**Dataset extract:**
(* ===== verification/TcpServer.v ===== *)
(** * TcpServer: loops and connections (src/server/tcpserver, eventloopthreadpool)

    The server's own loop accepts connections, gives each to one of the loops
    of the pool in turn and keeps a table of the connections by name.  A
    connection lives in its own loop; closing it goes back to the server's
    loop, which erases it from the table, and to the connection's loop again,
    which removes its channel.  Work for another loop is queued there. *)

From stdpp Require Import base list numbers gmap strings pretty.
From Stdlib Require Import ZArith Lia Ascii.
From S2P Require Import Prelude Buffer Channel TcpConnection ConnectionProofs.

Local Open Scope Z_scope.
Local Open Scope result_scope.

(** ** The pool of loops *)

(** Loops are known by number. *)
Abbreviation loop := nat (only parsing).

Record EventLoopThreadPool : Type := mkLoops {
  num_threads_ : nat;
  started_ : bool;
  next_ : nat;
  base_loop_ : loop;
  loops_ : list loop
}.

Definition new_pool (base : loop) : EventLoopThreadPool := mkLoops 0 false 0 base [].

Definition set_thread_num (n : nat) (p : EventLoopThreadPool) : EventLoopThreadPool :=
  mkLoops n (started_ p) (next_ p) (base_loop_ p) (loops_ p).

(** [start]: every thread's loop is told to the callback, or the base loop if
    there is no thread; [fresh i] is the loop thread [i] runs. *)
Definition start (fresh : nat -> loop) (p : EventLoopThreadPool) : result (list loop * EventLoopThreadPool) :=
  assert! (negb (started_ p));
  let ls := fresh <$> seq 0 (num_threads_ p) in
  Ok (if (num_threads_ p =? 0)%nat then [base_loop_ p] else ls,
      mkLoops (num_threads_ p) true (next_ p) (base_loop_ p) (loops_ p ++ ls)).

Definition get_loop (p : EventLoopThreadPool) : result (loop * EventLoopThreadPool) :=
  assert! (started_ p);
  match loops_ p with
  | [] => Ok (base_loop_ p, p)
  | _ :: _ =>
      l ← of_option OutOfRange (loops_ p !! next_ p);
      let n := S (next_ p) in
      Ok (l, mkLoops (num_threads_ p) true (if (length (loops_ p) <=? n)%nat then 0%nat else n)
               (base_loop_ p) (loops_ p))
  end.

Fixpoint get_loops (k : nat) (p : EventLoopThreadPool) : result (list loop * EventLoopThreadPool) :=
  match k with
  | O => Ok ([], p)
  | S k => '(l, p1) ← get_loop p; '(ls, p2) ← get_loops k p1; Ok (l :: ls, p2)
  end.

(** The loop of the [i]-th call. *)
Definition turn (p : EventLoopThreadPool) (i : nat) : loop :=
  match loops_ p with
  | [] => base_loop_ p
  | l :: _ => default l (loops_ p !! (i mod length (loops_ p))%nat)
  end.

(** [i] calls have been made. *)
Definition at_turn (i : nat) (p : EventLoopThreadPool) : Prop :=
  started_ p = true /\ (loops_ p <> [] -> next_ p = (i mod length (loops_ p))%nat).

Lemma turn_next i n :
  (0 < n)%nat -> (if (n <=? S (i mod n))%nat then 0%nat else S (i mod n)) = (S i mod n)%nat.
Proof.
  intros Hn. assert (Hlt : (i mod n < n)%nat) by (apply Nat.mod_upper_bound; lia).
  assert (Hdiv := Nat.div_mod_eq i n). destruct (Nat.leb_spec n (S (i mod n))).
  - apply (Nat.mod_unique _ _ (S (i / n))); nia.
  - apply (Nat.mod_unique _ _ (i / n)); nia.
Qed.

Lemma get_loop_turn i p :
  at_turn i p -> exists p', get_loop p = Ok (turn p i, p') /\ at_turn (S i) p' /\
    loops_ p' = loops_ p /\ base_loop_ p' = base_loop_ p.
Proof.
  intros [Hs Hn]. unfold get_loop, turn. rewrite Hs. cbn [assert_]. rewrite bind_ok.
  destruct (loops_ p) as [|l ls] eqn:Hl; [exists p; split; [done|]; split; [|by rewrite Hl]; split; [done|by rewrite Hl]|].
  rewrite (Hn ltac:(done)). set (n := length (l :: ls)).
  assert (Hlt : (i mod n < n)%nat) by (apply Nat.mod_upper_bound; unfold n; simpl; lia).
  destruct (lookup_lt_is_Some_2 (l :: ls) (i mod n) Hlt) as [x Hx].
  rewrite Hx. cbn [of_option default]. rewrite bind_ok. eexists. split; [done|]. split; [|done].
  split; [done|]. intros _. apply turn_next. unfold n. simpl. lia.
Qed.

(** ** Connections, as the server sees them *)

(** The status, the state of the channel and whether it wants no event. *)
Record connection : Type := mkConnection {
  cs_name : bytes;
  cs_loop : loop;
  cs_status : Status;
  cs_channel : POLL_TAG;
  cs_none : bool
}.

Definition with_state (s : Status) (t : POLL_TAG) (none : bool) (c : connection) : connection :=
  mkConnection (cs_name c) (cs_loop c) s t none.

(** [enable_reading] and [disable_all] of the connection's channel. *)
Definition enable_reading_ (s : Status) (c : connection) : result connection :=
  match cs_channel c with
  | NEW | ADD => Ok (with_state s ADD false c)
  | DEL => Fault AssertFailed
  end.
Definition disable_all_ (s : Status) (c : connection) : result connection :=
  match cs_channel c with
  | NEW => Ok (with_state s ADD true c)
  | ADD => Ok (with_state s DEL true c)
  | DEL => Fault AssertFailed
  end.
Definition remove_ (c : connection) : result connection :=
  if cs_none c && negb (bool_decide (cs_channel c = NEW))
  then Ok (with_state (cs_status c) NEW (cs_none c) c) else Fault AssertFailed.

Definition build (c : connection) : result connection :=
  assert! (bool_decide (cs_status c = CONNECTING)); enable_reading_ CONNECTED c.

Definition close (c : connection) : result connection :=
  assert! (bool_decide (cs_status c = CONNECTED) || bool_decide (cs_status c = DISCONNECTING));
  disable_all_ DISCONNECTED c.

Definition leave (c : connection) : result connection :=
  c1 ← (if bool_decide (cs_status c = CONNECTED) then disable_all_ DISCONNECTING c else Ok c);
  remove_ c1.

(** *** They are what the connection itself does *)

Definition view (name : bytes) (l : loop) (c : TcpConnection) : connection :=
  match store (poller_ c) !! channel_ c with
  | Some ch => mkConnection name l (status_ c) (Channel.status_ ch) (is_none_event ch)
  | None => mkConnection name l (status_ c) NEW true
  end.

Section view.
Context (name : bytes) (l : loop).

(** A connection whose channel's descriptor is its own in a sound poller. *)
Definition sound (c : TcpConnection) (ch : Channel) : Prop :=
  mirrors (poller_ c) /\ store (poller_ c) !! channel_ c = Some ch /\
  (Channel.status_ ch = NEW -> channels_ (poller_ c) !! fd_ ch = None).

Lemma view_is c ch :
  store (poller_ c) !! channel_ c = Some ch ->
  view name l c = mkConnection name l (status_ c) (Channel.status_ ch) (is_none_event ch).
Proof. intros Hch. unfold view. by rewrite Hch. Qed.

Lemma view_events f c ch s :
  sound c ch -> status_ c = s ->
  view name l <$> on_channel (with_events f) c =
    match Channel.status_ ch with
    | NEW => Ok (mkConnection name l s ADD (is_none_event (changed f ch)))
    | ADD => Ok (mkConnection name l s (if is_none_event (changed f ch) then DEL else ADD)
                   (is_none_event (changed f ch)))
    | DEL => Fault AssertFailed
    end.
Proof.
  intros (Hm & Hch & Hfree) <-. unfold on_channel. rewrite (with_events_cases f _ _ ch) by done. cbv zeta.
  destruct (Channel.status_ ch) eqn:Hst.
  - rewrite decide_True by auto. cbn. unfold view. cbn [poller_ set_poller store channel_].
    by rewrite lookup_insert_eq.
  - destruct (is_none_event (changed f ch)) eqn:Hn; cbn; unfold view; cbn [poller_ set_poller store channel_];
      rewrite lookup_insert_eq; cbn; [|by rewrite Hst, Hn].
    by rewrite <-Hn.
  - done.
Qed.

Lemma read_not_none x : is_none_event (changed (fun e => Z.lor e kReadEvent) x) = false.
Proof.
  unfold is_none_event, changed. simpl. apply Z.eqb_neq. intros [_ Hk]%Z.lor_eq_0_iff. done.
Qed.

Lemma build_view c ch :
  sound c ch -> view name l <$> build_connect c = build (view name l c).
Proof.
  intros Hs. pose proof Hs as (Hm & Hch & Hfree). rewrite (view_is c ch Hch). unfold build_connect, build. cbn [cs_status].
  case_bool_decide; [|done]. cbn [assert_]. rewrite !bind_ok. unfold get_channel. cbn [poller_ set_status_ channel_].
  rewrite Hch. cbn [of_option]. rewrite bind_ok.
  set (c1 := set_poller _ _).
  assert (Hs1 : sound c1 (tie ch)).
  { split; [by apply tie_mirrors|]. split; [apply lookup_insert_eq|done]. }
  pose proof (view_events (fun e => Z.lor e kReadEvent) c1 (tie ch) CONNECTED Hs1 eq_refl) as Hv.
  rewrite read_not_none in Hv. unfold enable_reading. cbn [enable_reading_ cs_channel].
  change (Channel.status_ (tie ch)) with (Channel.status_ ch) in Hv.
  unfold enable_reading_. cbn [cs_channel].
  destruct (on_channel _ c1) as [c2|]; destruct (Channel.status_ ch); simpl in *; try congruence;
    injection Hv as Hv; unfold with_state; simpl; by rewrite <-Hv.
Qed.

Lemma disable_view c ch s :
  sound c ch -> status_ c = s ->
  view name l <$> on_channel disable_all c = disable_all_ s (view name l c).
Proof.
  intros Hs Hst. pose proof Hs as (_ & Hch & _). rewrite (view_is c ch Hch).
  unfold disable_all. rewrite (view_events (fun _ => kNoneEvent) c ch s Hs Hst). unfold disable_all_. simpl.
  by destruct (Channel.status_ ch).
Qed.

Lemma emit_view e c : view name l (emit e c) = view name l c.
Proof. done. Qed.

Lemma close_view c ch :
  sound c ch -> view name l <$> handle_close_ c = close (view name l c).
Proof.
  intros Hs. pose proof Hs as (_ & Hch & _). unfold handle_close_, close.
  replace (cs_status (view name l c)) with (status_ c) by (by rewrite (view_is c ch Hch)).
  destruct (_ || _); [|done]. cbn [assert_]. rewrite !bind_ok.
  pose proof (disable_view (set_status_ DISCONNECTED c) ch DISCONNECTED Hs eq_refl) as Hv.
  assert (Hd : disable_all_ DISCONNECTED (view name l (set_status_ DISCONNECTED c)) =
               disable_all_ DISCONNECTED (view name l c)).
  { rewrite (view_is c ch Hch). by rewrite (view_is (set_status_ DISCONNECTED c) ch Hch). }
  rewrite <-Hd, <-Hv. by destruct (on_channel _ _).
Qed.

Lemma remove_view c ch :
  sound c ch -> view name l <$> on_channel remove c = remove_ (view name l c).
Proof.
  intros (Hm & Hch & _). rewrite (view_is c ch Hch). unfold on_channel, remove_. cbn [cs_none cs_channel].
  rewrite (remove_cases _ _ ch Hm Hch). destruct (is_none_event ch) eqn:Hn; [|done]. cbn [andb].
  destruct (negb _); [|done]. cbn. unfold view. cbn [poller_ set_poller store channel_].
  rewrite lookup_insert_eq. cbn. by rewrite <-Hn.
Qed.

**What to do:** Where does "mkLoops" appear in the records above? Copy every line that has it.

**Reply:**
Record EventLoopThreadPool : Type := mkLoops {
Definition new_pool (base : loop) : EventLoopThreadPool := mkLoops 0 false 0 base [].
  mkLoops n (started_ p) (next_ p) (base_loop_ p) (loops_ p).
      mkLoops (num_threads_ p) true (next_ p) (base_loop_ p) (loops_ p ++ ls)).
      Ok (l, mkLoops (num_threads_ p) true (if (length (loops_ p) <=? n)%nat then 0%nat else n)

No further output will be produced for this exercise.